The prevalence rate of PAD in our study group was extremely low; however, nearly one in five asymptomatic, young or middle-aged HIV-patients showed various ABI alterations (19.3% of asymptomatic subjects). Our findings and other authors' reports indicate the need for PAD screening in HIV-positive patients.The resting ABI measurement, as in the general population is the method of choice [6]. In the case of altered ABI values, evaluation of cardiovascular risk and implementation of further diagnostic, preventive or therapeutic procedures are necessary.

This study has some limitations. The most important limitation was the relatively small study group although it represented 14.8% of the patients attending the Outpatient Acquired Immune Disorders Clinic and in terms of the characteristics of HIV infection was representative of the entire HIV-positive population in Poland. After dividing the group into subgroups depending on the value of ABI, we had to omit the smallest subgroups in the statistical analysis. Due to the small size of the control group, we could not achieve adequate power of our statistical analysis, and many parameters were on the border of statistical significance.

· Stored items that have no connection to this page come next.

Lemma client_step_wf c c' : client_wf c -> client_step c c' -> client_wf c'.
Proof.
  intros Hwf Hs. destruct Hs as [G draws fuel rand g g' now rq c c' r E|now view mm c c' r E|fuel now c c' e E].
  - apply create_do_create in E as (tid & Ht & Ed). by eapply do_create_wf.
  - destruct (response_wf now view mm c Hwf) as (c1 & r1 & E1 & Hw). congruence.
  - by eapply client_next_wf.
Qed.

Lemma client_reachable_wf s c : settings_ok s -> client_reachable s c -> client_wf c.
Proof.
  intros Hs Hr. pose proof (client_create_wf s Hs) as H1. revert H1. unfold client_reachable in Hr.
  induction Hr as [c|c1 c2 c3 Hst _ IH]; [done|]. intros Hw. apply IH. by eapply client_step_wf.
Qed.

(** What [next] hands to the caller, on a client that has no due deadline. *)
Definition effect_ok (now : Timepoint) (c : ClientUDP) (e : Effect) : Prop :=
  match e with
  | Idle => m_effects c = [] /\ m_tmap c = ∅
  | Sleep d => m_effects c = [] /\
      (exists tp h, (tp, h) ∈ m_tid_timeline c /\ is_after tp now = true /\ d = tp_sub tp now) /\
      forall h, is_Some (m_tmap c !! h) -> exists tp, (tp, h) ∈ m_tid_timeline c
  | TransactionOk h _ _ _ | TransactionFailed h _ => m_tmap c !! h = None
  | SendData _ _ => True
  end.

Lemma next_effect_ok now c : client_wf c -> next_step now c = None ->
  effect_ok now (next_effect now c).1 (next_effect now c).2.
Proof.
  intros Hwf Hn. pose proof (cw_queue c Hwf) as Hq. unfold next_effect. destruct (m_effects c) as [|e rest] eqn:Ee.
  - assert (forall h, is_Some (m_tmap c !! h) -> exists tp, (tp, h) ∈ m_tid_timeline c) as Hlive.
    { intros h Hh. destruct (cw_progress c Hwf h Hh) as [?|(e & He & _)]; [done|]. rewrite Ee in He. by apply elem_of_nil in He. }
    destruct (pq_top (m_tid_timeline c)) as [[tp h]|] eqn:Et; cbn [effect_ok fst snd].
    + split; [done|]. split; [|done]. exists tp, h. split; [by apply pq_top_in|]. split; [|done].
      unfold next_step in Hn. rewrite Et in Hn. cbn [fst snd] in Hn.
      destruct (is_after tp now); [done|]. exfalso. destruct (m_tmap (with_timeline pq_pop c) !! h); [|done].
      destruct (ra_next _ _) as [a [n|]]; done.
    + apply pq_top_None in Et. split; [done|]. apply map_empty. intros h.
      destruct (m_tmap c !! h) eqn:El; [|done]. destruct (Hlive h) as [tp Ht]; [by rewrite El|].
      rewrite Et in Ht. by apply elem_of_nil in Ht.
  - inversion Hq as [|? ? Hqe Hqr]; subst.
    assert (forall hnd, terminal hnd e -> m_tmap (cleanup hnd (with_effects (fun _ => rest) c)) !! hnd = None) as Hc.
    { intros hnd Ht. apply cleanup_wf; [done..|]. intros x h Hx Htx Hne. rewrite Ee in Hx.
      apply elem_of_cons in Hx as [->|Hx]; [|done]. destruct e; cbn in *; (done || congruence). }
    destruct e; cbn [effect_ok fst snd]; try done; by apply Hc.
Qed.

End Runs.
Lemma read_extension_closed vv off st : 0 <= off -> off <= zlen vv -> bytes_ok vv ->
  read_extension vv off st =
    if (off + 4 <=? zlen vv) && (off + 4 + 4 * u16_at vv (off + 2) <=? zlen vv)
    then (st, Ok (4 + 4 * u16_at vv (off + 2),
                  Some (mk_Extension (u16_at vv off) (mk_Interval (off + 4) (4 * u16_at vv (off + 2))))))
    else (rtp_fail rs_invalid_extension st, Err (rtp_error re_invalid_extension_length)).
Proof.
  intros H0 Hz Hok. unfold read_extension. rewrite (read_u16be_spec vv (off + 2)) by lia.
  destruct (Z.leb_spec (off + 4) (zlen vv)) as [Hin|Hout]; cbn [andb].
  - rewrite checked_read_in by lia. etransitivity; [apply se_bind_ok; reflexivity|].
    fold (u16_at vv (off + 2)). set (n := u16_at vv (off + 2)). cbn zeta.
    assert (0 <= n) by (apply be_val_bounds; auto with fw).
    replace ((n + 1) * 4 - 4) with (4 * n) by lia.
    rewrite contains_spec; cbn [iv_offset iv_count]; [|lia..].
    destruct (Z.leb_spec (off + 4 + 4 * n) (zlen vv)) as [Hc|Hc]; cbn [negb]; [|done].
    rewrite read_u16be_spec, checked_read_in by lia.
    etransitivity; [apply se_bind_ok; reflexivity|].
    replace ((n + 1) * 4) with (4 + 4 * n) by lia. done.
  - rewrite checked_read_out by lia. apply se_bind_err. reflexivity.
Qed.

Lemma read_padding_closed vv size st : 0 <= size <= zlen vv -> bytes_ok vv ->
  read_padding vv size st =
    if (size =? 0) || (size <? byte_at vv (zlen vv - 1))
    then (rtp_fail rs_invalid_padding st, Err (rtp_error re_invalid_packet_padding))
    else (st, Ok (byte_at vv (zlen vv - 1))).
Proof.
  intros Hs Hok. unfold read_padding. destruct (Z.eqb_spec size 0); cbn [orb]; [done|].
  rewrite read_u8_spec, checked_read_in by lia. rewrite be_val_slice_1 by lia.
  etransitivity; [apply se_bind_ok; reflexivity|]. by destruct (Z.ltb_spec size (byte_at vv (zlen vv - 1))).
Qed.

Lemma num_cc_bounds vv : 0 <= num_cc vv < 16.
Proof. apply Z.mod_pos_bound. lia. Qed.

Lemma ext_size_nonneg vv : bytes_ok vv -> 0 <= ext_size_at vv.
Proof.
  intros Hok. unfold ext_size_at, u16_at. case_match; [|lia].
  pose proof (be_val_bounds (slice vv (ext_at vv + 2) 2) ltac:(auto with fw)). lia.
Qed.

There was no possibility for comparison of our results with another contemporary analysis in the Polish general population, with only data from the 1980s available. Accordingly, in the discussion of our results, we compared them with the results of the most important worldwide research concerning the prevalence of PAD in the general population.

Conclusions

In the group of young and middle-aged Polish HIV-positive patients, symptomatic PAD prevalence is comparable with that observed in the overall population and is lower than in the other HIV-positive studies as well. Among asymptomatic patients, PAD is not observed. The ABI value is significantly lower and more varied compared to the HIV-negative subjects. Compared to the gender- and age-matched asymptomatic noninfected group, altered borderline or high ABI >1.4 values tend to be more prevalent in the asymptomatic HIV-positive subjects. Low ABI <1.0 values are strongly related to a family history of cardiovascular diseases. Abnormalities of ankle-brachial index are associated with low high-density lipoprotein cholesterol level and metabolic syndrome. The relationship between observed ABI alterations and the status of HIV infection or antiretroviral treatment needs further studies.